**PROVIDED MATERIAL**
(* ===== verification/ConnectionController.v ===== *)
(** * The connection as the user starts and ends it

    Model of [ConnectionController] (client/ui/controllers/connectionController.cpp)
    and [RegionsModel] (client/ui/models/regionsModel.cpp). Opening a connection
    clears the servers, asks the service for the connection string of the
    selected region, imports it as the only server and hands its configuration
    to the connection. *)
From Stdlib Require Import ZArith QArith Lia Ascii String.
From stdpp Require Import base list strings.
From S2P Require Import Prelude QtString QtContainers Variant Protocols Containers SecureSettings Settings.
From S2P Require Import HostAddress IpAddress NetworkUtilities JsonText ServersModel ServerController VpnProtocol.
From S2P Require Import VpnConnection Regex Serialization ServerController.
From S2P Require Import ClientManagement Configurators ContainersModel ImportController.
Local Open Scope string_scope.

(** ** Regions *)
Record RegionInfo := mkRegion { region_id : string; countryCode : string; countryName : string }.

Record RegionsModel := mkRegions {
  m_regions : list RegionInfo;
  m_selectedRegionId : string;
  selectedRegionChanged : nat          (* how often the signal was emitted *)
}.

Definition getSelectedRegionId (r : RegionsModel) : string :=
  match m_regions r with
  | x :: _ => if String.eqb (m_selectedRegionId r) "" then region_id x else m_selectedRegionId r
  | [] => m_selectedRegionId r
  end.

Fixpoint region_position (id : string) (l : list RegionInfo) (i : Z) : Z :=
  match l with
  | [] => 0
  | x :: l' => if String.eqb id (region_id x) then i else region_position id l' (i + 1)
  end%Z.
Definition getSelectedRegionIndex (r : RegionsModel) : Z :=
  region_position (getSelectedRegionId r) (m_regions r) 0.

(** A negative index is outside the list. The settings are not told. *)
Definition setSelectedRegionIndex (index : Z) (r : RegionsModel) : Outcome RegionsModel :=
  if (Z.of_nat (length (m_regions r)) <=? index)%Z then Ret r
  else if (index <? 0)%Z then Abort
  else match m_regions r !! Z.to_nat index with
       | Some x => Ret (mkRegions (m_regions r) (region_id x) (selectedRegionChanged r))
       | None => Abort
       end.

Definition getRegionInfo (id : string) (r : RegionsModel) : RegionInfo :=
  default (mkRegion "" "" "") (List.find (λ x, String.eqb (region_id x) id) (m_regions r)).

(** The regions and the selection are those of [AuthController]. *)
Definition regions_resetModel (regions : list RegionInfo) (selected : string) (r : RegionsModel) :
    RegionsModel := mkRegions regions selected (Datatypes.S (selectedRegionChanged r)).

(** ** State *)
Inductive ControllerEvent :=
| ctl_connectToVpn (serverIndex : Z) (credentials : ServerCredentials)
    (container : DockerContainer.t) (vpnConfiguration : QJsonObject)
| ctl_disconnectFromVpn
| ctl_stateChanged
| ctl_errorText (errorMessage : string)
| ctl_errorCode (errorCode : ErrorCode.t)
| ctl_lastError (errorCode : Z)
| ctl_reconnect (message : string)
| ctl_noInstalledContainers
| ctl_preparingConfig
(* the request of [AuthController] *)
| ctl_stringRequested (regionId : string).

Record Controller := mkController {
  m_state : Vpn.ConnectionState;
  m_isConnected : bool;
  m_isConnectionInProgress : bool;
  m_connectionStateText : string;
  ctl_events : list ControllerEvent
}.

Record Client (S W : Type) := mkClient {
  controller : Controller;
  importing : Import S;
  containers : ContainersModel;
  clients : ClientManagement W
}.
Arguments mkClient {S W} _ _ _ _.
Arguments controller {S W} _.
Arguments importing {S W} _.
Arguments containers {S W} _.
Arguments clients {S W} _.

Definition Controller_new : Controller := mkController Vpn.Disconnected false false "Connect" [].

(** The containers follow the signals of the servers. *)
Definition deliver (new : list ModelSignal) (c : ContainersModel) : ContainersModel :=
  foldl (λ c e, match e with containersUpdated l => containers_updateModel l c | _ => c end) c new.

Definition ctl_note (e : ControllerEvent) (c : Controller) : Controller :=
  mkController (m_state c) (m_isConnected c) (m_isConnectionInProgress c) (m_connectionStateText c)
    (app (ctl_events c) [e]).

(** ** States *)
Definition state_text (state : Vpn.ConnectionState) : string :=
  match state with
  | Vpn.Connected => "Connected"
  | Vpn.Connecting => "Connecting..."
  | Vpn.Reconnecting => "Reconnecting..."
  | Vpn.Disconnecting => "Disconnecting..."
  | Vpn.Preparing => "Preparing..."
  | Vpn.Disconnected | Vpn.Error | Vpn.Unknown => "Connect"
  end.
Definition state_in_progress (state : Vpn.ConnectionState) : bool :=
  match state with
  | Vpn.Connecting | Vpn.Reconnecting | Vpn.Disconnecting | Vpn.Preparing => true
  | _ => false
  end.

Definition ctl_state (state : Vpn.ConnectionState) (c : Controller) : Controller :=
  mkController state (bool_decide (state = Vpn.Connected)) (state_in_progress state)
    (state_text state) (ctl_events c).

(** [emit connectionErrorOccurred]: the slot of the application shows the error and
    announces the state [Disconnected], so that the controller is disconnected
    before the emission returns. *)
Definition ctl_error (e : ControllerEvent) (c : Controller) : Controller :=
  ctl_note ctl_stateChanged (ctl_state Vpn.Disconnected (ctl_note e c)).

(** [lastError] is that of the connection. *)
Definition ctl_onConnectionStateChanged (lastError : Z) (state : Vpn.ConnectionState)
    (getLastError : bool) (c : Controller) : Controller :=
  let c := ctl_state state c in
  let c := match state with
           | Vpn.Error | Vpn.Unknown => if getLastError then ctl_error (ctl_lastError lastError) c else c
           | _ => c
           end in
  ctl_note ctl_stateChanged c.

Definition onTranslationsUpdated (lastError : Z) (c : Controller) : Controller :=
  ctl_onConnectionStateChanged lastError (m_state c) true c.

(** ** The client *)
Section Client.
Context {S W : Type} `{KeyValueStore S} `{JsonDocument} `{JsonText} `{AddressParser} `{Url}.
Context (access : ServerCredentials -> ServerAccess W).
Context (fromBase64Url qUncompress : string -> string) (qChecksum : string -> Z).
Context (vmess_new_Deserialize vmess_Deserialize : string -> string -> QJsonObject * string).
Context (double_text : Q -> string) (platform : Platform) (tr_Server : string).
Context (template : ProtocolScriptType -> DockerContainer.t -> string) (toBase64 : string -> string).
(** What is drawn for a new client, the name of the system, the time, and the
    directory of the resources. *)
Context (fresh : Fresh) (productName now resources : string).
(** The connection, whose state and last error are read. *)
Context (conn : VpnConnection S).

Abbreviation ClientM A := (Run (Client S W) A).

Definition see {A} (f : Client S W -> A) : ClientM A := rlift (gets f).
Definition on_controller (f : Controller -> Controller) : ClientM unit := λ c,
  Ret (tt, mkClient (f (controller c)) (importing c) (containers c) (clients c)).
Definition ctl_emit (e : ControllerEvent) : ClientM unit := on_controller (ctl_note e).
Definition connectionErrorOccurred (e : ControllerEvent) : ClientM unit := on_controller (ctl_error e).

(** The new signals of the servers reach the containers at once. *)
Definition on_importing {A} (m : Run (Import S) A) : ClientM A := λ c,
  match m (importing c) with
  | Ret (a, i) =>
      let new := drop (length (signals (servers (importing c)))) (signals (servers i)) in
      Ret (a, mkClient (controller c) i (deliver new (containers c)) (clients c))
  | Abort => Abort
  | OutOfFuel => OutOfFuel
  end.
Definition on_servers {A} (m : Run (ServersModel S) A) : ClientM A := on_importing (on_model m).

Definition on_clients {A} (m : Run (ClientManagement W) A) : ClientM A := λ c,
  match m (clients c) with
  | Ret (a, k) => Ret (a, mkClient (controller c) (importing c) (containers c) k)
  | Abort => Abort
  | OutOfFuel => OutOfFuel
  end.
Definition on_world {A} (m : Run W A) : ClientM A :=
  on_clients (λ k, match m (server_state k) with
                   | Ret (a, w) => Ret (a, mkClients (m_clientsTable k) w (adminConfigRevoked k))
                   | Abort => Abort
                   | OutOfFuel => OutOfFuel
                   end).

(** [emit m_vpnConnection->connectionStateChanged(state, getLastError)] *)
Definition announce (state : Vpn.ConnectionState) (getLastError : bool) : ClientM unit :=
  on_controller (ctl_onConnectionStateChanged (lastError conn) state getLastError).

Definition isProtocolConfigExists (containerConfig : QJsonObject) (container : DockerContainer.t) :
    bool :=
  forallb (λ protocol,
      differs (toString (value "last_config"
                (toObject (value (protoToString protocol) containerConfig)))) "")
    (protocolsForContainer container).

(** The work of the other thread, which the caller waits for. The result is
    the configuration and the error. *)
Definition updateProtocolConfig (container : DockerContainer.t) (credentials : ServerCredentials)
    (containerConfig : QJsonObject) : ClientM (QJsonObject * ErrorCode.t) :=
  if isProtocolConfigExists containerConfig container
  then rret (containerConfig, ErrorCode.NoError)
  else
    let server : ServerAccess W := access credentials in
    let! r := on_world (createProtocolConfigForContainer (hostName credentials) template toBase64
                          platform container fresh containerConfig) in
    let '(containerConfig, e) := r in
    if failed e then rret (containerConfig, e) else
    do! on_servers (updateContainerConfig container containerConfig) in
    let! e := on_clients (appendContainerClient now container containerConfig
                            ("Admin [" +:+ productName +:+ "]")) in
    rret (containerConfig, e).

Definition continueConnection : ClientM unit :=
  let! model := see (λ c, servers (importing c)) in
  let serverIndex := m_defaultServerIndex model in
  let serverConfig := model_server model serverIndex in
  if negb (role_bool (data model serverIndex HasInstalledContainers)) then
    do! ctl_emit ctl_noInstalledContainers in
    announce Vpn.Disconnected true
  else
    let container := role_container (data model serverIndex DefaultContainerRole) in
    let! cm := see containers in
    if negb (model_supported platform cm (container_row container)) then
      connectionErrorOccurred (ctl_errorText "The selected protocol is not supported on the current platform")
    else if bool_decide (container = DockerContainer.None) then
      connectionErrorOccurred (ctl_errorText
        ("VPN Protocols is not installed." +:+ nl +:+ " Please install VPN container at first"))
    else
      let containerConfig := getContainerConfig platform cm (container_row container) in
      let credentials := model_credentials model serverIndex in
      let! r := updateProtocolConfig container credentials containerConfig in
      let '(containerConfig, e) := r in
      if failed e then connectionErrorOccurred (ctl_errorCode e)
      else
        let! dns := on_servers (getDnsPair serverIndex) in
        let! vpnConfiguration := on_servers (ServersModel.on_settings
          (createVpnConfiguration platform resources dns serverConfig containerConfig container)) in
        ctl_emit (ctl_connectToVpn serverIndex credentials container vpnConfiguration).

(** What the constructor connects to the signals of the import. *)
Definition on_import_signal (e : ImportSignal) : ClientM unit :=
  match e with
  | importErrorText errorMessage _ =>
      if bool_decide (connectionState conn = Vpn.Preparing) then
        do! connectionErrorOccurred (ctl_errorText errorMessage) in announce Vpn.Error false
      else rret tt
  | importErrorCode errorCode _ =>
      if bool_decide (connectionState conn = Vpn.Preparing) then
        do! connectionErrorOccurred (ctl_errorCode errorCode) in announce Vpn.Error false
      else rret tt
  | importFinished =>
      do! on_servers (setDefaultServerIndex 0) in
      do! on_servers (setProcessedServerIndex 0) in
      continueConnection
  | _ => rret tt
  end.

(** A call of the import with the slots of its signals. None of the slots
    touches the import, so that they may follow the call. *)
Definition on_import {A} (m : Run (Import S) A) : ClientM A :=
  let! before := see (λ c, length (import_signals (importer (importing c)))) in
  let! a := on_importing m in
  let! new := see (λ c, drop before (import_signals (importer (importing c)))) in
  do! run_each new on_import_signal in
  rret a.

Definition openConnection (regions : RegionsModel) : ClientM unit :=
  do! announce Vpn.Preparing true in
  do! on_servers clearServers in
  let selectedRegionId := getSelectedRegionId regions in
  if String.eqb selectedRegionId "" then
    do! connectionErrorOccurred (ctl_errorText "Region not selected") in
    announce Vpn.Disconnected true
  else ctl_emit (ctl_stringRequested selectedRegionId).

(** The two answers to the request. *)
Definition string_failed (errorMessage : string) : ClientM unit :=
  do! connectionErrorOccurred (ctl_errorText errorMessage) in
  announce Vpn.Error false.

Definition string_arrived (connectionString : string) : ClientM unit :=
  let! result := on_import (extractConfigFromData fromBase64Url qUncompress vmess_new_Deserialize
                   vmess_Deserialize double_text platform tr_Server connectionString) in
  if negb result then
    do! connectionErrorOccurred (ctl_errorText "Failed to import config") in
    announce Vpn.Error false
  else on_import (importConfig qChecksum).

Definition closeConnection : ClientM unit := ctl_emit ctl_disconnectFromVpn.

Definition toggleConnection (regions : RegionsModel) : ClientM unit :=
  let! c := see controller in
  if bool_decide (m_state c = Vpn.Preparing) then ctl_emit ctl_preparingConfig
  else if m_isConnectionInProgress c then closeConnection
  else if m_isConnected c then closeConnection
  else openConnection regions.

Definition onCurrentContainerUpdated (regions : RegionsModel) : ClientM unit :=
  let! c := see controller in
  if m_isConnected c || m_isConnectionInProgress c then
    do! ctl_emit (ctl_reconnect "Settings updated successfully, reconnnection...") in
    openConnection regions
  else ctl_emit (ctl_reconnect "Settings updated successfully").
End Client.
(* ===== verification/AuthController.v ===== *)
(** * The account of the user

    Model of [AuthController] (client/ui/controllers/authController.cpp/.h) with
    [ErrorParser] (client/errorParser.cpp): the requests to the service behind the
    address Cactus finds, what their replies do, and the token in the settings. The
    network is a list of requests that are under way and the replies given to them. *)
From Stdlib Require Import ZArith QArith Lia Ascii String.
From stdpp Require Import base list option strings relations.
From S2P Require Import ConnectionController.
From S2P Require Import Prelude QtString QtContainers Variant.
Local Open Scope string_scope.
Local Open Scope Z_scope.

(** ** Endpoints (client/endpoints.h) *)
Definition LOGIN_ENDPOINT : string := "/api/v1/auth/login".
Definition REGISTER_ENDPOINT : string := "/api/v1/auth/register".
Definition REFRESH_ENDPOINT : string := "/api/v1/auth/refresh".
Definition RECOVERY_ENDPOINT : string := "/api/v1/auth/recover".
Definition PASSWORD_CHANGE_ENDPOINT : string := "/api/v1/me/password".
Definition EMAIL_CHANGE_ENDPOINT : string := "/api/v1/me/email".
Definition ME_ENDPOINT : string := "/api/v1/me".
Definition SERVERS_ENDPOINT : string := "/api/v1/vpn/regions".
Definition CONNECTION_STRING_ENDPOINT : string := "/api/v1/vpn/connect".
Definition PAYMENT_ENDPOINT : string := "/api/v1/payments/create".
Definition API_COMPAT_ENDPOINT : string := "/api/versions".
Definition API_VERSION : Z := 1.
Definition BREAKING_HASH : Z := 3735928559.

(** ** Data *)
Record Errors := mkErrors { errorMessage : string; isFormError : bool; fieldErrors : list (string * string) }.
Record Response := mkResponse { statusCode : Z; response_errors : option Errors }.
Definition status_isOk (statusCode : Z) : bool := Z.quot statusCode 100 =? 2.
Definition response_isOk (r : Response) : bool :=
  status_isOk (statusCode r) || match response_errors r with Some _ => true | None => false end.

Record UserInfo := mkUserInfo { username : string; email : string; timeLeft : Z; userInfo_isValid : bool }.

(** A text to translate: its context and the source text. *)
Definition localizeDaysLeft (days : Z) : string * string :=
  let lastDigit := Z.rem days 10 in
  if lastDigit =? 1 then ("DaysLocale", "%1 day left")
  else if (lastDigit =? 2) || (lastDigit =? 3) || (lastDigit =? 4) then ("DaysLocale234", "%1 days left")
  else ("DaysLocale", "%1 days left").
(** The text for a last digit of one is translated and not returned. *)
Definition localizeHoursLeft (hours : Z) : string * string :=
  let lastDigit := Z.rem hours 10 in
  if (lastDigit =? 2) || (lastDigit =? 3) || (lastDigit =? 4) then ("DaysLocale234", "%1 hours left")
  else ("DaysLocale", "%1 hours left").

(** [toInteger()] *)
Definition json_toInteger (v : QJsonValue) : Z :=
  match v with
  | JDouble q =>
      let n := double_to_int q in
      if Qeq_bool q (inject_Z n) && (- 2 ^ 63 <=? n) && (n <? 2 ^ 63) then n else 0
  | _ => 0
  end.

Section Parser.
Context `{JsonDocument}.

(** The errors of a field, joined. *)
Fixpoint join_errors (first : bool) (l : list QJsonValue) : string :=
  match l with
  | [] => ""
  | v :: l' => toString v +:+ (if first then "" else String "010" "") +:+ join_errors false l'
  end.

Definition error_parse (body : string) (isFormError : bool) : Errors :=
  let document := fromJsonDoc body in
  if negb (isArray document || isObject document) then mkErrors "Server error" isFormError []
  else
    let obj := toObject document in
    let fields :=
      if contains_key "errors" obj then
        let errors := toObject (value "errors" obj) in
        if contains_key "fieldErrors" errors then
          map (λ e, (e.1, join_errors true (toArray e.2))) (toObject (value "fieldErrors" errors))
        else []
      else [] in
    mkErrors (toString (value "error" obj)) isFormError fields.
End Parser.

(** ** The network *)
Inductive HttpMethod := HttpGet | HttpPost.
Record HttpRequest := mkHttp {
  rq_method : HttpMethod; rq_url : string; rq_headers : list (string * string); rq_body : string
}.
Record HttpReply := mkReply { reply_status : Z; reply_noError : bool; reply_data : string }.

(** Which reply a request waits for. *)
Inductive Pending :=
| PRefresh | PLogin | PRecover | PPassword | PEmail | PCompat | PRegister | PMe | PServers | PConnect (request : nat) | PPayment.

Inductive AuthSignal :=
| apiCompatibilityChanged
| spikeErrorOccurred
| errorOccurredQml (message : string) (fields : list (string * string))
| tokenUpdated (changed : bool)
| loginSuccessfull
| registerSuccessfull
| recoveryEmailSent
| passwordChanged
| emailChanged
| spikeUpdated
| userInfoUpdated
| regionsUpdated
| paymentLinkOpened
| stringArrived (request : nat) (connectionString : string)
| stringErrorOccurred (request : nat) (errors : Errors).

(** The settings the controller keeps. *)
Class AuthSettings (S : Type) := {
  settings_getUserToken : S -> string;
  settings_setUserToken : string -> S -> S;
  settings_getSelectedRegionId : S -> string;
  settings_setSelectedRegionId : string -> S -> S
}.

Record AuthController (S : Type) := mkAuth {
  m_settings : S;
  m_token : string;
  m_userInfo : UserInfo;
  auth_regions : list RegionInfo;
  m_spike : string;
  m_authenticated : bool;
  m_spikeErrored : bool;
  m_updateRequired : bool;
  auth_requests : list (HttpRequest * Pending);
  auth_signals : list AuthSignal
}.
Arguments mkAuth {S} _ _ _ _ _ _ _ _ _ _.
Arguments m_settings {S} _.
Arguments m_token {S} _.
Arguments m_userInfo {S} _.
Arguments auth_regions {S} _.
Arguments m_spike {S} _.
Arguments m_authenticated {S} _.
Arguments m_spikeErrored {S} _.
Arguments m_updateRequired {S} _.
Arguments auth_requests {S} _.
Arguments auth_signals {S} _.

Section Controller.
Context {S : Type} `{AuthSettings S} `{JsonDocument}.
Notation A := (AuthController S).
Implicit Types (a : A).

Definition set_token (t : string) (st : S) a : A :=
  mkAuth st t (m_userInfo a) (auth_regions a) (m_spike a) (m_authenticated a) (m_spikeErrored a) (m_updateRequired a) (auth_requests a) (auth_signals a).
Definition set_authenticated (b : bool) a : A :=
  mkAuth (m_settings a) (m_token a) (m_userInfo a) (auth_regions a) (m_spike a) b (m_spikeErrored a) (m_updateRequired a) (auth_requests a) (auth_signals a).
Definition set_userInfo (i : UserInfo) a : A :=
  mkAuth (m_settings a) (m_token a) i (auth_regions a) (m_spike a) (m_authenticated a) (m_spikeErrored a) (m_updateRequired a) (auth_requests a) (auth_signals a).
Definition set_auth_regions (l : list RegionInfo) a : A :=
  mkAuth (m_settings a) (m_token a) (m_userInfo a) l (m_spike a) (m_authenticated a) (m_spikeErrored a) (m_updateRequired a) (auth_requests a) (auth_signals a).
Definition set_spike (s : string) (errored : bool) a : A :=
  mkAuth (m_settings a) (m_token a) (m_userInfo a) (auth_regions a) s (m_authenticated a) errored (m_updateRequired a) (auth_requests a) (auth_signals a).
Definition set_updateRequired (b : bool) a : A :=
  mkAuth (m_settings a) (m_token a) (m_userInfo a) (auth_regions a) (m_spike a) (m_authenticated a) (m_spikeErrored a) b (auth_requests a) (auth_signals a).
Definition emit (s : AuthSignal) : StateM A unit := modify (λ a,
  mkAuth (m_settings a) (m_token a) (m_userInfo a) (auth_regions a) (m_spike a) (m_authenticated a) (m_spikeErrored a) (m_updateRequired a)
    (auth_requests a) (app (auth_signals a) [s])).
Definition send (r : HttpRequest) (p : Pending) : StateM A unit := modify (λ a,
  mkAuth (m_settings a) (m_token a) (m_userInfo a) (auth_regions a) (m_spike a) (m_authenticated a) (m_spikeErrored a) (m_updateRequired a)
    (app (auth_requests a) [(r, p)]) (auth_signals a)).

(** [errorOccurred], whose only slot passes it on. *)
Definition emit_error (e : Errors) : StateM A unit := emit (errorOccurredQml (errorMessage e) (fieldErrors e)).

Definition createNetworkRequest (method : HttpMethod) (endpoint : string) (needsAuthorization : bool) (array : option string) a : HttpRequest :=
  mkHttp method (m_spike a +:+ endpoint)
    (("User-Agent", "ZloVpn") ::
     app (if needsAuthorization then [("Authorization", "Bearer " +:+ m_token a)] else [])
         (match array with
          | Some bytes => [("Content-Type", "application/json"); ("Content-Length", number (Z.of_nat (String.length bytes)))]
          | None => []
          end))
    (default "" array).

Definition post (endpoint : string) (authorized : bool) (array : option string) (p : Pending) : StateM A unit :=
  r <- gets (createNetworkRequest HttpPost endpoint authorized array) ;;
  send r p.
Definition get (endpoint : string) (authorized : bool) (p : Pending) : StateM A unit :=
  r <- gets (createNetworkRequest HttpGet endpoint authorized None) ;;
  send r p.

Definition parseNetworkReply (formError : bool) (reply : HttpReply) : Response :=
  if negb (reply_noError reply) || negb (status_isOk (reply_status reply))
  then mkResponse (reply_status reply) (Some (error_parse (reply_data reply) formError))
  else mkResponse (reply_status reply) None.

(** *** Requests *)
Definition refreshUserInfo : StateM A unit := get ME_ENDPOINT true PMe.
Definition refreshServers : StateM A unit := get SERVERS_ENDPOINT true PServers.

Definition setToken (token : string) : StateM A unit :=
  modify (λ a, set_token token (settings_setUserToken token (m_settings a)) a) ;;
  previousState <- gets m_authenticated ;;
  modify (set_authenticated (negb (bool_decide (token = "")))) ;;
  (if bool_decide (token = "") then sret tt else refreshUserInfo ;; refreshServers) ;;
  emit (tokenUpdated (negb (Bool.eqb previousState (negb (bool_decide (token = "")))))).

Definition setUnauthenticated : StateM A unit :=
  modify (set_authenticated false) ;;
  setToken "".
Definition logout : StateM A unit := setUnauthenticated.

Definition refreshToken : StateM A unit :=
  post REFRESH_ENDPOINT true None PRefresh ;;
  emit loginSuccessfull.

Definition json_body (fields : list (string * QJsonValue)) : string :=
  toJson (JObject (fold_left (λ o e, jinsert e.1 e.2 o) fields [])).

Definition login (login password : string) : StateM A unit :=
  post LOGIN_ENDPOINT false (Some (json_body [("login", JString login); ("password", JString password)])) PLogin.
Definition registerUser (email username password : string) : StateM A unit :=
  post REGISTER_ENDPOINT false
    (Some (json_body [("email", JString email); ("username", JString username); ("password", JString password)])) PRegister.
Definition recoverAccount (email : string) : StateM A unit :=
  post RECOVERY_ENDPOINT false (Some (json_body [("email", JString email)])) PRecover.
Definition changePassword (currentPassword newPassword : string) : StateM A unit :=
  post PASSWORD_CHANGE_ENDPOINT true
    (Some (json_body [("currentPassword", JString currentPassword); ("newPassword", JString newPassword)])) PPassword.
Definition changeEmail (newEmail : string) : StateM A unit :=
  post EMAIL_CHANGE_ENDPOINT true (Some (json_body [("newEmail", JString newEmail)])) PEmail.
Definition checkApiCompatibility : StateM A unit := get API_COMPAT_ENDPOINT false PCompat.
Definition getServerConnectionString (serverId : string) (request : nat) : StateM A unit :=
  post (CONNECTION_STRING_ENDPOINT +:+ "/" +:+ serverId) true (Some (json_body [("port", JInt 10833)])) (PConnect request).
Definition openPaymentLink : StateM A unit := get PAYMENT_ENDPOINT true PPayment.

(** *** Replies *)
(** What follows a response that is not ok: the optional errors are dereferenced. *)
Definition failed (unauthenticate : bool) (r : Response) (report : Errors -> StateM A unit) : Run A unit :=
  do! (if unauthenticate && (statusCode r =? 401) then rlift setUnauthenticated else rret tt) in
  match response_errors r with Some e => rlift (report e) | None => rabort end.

**DESCRIPTION OF THE TASK**
Going down the listing above, begin printing at the line with "let! cm := see containers in" and finish with the line with "let! r := updateProtocolConfig", exactly as they appear.

**ANSWER FOR THE TASK**
    let! cm := see containers in
    if negb (model_supported platform cm (container_row container)) then
      connectionErrorOccurred (ctl_errorText "The selected protocol is not supported on the current platform")
    else if bool_decide (container = DockerContainer.None) then
      connectionErrorOccurred (ctl_errorText
        ("VPN Protocols is not installed." +:+ nl +:+ " Please install VPN container at first"))
    else
      let containerConfig := getContainerConfig platform cm (container_row container) in
      let credentials := model_credentials model serverIndex in
      let! r := updateProtocolConfig container credentials containerConfig in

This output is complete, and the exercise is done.